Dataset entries
------------------------------------------------
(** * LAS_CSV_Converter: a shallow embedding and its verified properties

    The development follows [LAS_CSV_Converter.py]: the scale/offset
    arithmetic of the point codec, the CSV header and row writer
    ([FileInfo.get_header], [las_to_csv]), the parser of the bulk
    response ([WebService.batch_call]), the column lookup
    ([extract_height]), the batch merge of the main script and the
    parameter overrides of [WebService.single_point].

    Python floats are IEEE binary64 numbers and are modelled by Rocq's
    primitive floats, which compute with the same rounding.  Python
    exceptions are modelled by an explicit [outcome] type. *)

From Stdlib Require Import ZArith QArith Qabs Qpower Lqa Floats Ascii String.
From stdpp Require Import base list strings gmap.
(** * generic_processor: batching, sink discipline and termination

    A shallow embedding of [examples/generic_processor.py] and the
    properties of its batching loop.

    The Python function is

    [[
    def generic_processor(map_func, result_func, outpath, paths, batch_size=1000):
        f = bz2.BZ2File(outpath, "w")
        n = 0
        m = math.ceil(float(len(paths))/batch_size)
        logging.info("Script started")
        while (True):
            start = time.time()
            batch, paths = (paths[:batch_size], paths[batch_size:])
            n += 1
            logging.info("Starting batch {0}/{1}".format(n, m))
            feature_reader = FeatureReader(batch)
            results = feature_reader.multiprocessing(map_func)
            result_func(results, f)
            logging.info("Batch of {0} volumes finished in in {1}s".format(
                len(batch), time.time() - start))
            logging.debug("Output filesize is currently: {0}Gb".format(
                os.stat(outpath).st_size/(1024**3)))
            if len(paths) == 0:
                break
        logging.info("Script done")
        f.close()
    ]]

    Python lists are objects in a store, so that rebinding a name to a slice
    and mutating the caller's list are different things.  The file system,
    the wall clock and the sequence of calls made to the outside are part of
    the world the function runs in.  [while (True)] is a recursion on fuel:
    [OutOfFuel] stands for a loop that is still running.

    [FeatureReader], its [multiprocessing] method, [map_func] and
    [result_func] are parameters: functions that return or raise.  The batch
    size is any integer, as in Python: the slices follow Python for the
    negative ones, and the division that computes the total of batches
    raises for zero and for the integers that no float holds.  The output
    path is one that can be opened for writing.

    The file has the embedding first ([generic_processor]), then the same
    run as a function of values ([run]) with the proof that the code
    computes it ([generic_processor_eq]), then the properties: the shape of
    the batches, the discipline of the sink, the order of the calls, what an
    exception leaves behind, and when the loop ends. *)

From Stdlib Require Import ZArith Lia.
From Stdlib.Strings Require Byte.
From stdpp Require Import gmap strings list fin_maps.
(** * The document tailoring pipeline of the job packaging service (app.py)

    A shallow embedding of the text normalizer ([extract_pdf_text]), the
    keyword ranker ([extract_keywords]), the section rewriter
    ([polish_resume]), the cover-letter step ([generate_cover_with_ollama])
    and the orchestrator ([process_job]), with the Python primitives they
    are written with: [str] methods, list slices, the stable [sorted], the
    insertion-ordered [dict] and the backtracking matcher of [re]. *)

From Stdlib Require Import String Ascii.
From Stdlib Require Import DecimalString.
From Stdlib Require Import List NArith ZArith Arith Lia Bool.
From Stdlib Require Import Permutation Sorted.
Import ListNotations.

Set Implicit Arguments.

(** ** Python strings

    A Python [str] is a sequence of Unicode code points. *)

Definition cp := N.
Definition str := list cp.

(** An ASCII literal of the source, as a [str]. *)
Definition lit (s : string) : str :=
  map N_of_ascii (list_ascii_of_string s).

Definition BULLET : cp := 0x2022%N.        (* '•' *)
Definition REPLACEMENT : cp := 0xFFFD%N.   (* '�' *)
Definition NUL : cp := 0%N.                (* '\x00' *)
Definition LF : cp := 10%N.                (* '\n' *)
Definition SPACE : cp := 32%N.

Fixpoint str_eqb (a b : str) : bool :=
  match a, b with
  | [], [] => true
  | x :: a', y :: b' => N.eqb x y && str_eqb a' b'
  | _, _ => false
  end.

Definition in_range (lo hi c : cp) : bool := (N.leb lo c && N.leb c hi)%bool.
------------------------------------------------
BRIEF:
Word for word, restate the entries that appear above.

ANSWER TO THIS EXERCISE:
(** * LAS_CSV_Converter: a shallow embedding and its verified properties

    The development follows [LAS_CSV_Converter.py]: the scale/offset
    arithmetic of the point codec, the CSV header and row writer
    ([FileInfo.get_header], [las_to_csv]), the parser of the bulk
    response ([WebService.batch_call]), the column lookup
    ([extract_height]), the batch merge of the main script and the
    parameter overrides of [WebService.single_point].

    Python floats are IEEE binary64 numbers and are modelled by Rocq's
    primitive floats, which compute with the same rounding.  Python
    exceptions are modelled by an explicit [outcome] type. *)

From Stdlib Require Import ZArith QArith Qabs Qpower Lqa Floats Ascii String.
From stdpp Require Import base list strings gmap.
(** * generic_processor: batching, sink discipline and termination

    A shallow embedding of [examples/generic_processor.py] and the
    properties of its batching loop.

    The Python function is

    [[
    def generic_processor(map_func, result_func, outpath, paths, batch_size=1000):
        f = bz2.BZ2File(outpath, "w")
        n = 0
        m = math.ceil(float(len(paths))/batch_size)
        logging.info("Script started")
        while (True):
            start = time.time()
            batch, paths = (paths[:batch_size], paths[batch_size:])
            n += 1
            logging.info("Starting batch {0}/{1}".format(n, m))
            feature_reader = FeatureReader(batch)
            results = feature_reader.multiprocessing(map_func)
            result_func(results, f)
            logging.info("Batch of {0} volumes finished in in {1}s".format(
                len(batch), time.time() - start))
            logging.debug("Output filesize is currently: {0}Gb".format(
                os.stat(outpath).st_size/(1024**3)))
            if len(paths) == 0:
                break
        logging.info("Script done")
        f.close()
    ]]

    Python lists are objects in a store, so that rebinding a name to a slice
    and mutating the caller's list are different things.  The file system,
    the wall clock and the sequence of calls made to the outside are part of
    the world the function runs in.  [while (True)] is a recursion on fuel:
    [OutOfFuel] stands for a loop that is still running.

    [FeatureReader], its [multiprocessing] method, [map_func] and
    [result_func] are parameters: functions that return or raise.  The batch
    size is any integer, as in Python: the slices follow Python for the
    negative ones, and the division that computes the total of batches
    raises for zero and for the integers that no float holds.  The output
    path is one that can be opened for writing.

    The file has the embedding first ([generic_processor]), then the same
    run as a function of values ([run]) with the proof that the code
    computes it ([generic_processor_eq]), then the properties: the shape of
    the batches, the discipline of the sink, the order of the calls, what an
    exception leaves behind, and when the loop ends. *)

From Stdlib Require Import ZArith Lia.
From Stdlib.Strings Require Byte.
From stdpp Require Import gmap strings list fin_maps.
(** * The document tailoring pipeline of the job packaging service (app.py)

    A shallow embedding of the text normalizer ([extract_pdf_text]), the
    keyword ranker ([extract_keywords]), the section rewriter
    ([polish_resume]), the cover-letter step ([generate_cover_with_ollama])
    and the orchestrator ([process_job]), with the Python primitives they
    are written with: [str] methods, list slices, the stable [sorted], the
    insertion-ordered [dict] and the backtracking matcher of [re]. *)

From Stdlib Require Import String Ascii.
From Stdlib Require Import DecimalString.
From Stdlib Require Import List NArith ZArith Arith Lia Bool.
From Stdlib Require Import Permutation Sorted.
Import ListNotations.

Set Implicit Arguments.

(** ** Python strings

    A Python [str] is a sequence of Unicode code points. *)

Definition cp := N.
Definition str := list cp.

(** An ASCII literal of the source, as a [str]. *)
Definition lit (s : string) : str :=
  map N_of_ascii (list_ascii_of_string s).

Definition BULLET : cp := 0x2022%N.        (* '•' *)
Definition REPLACEMENT : cp := 0xFFFD%N.   (* '�' *)
Definition NUL : cp := 0%N.                (* '\x00' *)
Definition LF : cp := 10%N.                (* '\n' *)
Definition SPACE : cp := 32%N.

Fixpoint str_eqb (a b : str) : bool :=
  match a, b with
  | [], [] => true
  | x :: a', y :: b' => N.eqb x y && str_eqb a' b'
  | _, _ => false
  end.

Definition in_range (lo hi c : cp) : bool := (N.leb lo c && N.leb c hi)%bool.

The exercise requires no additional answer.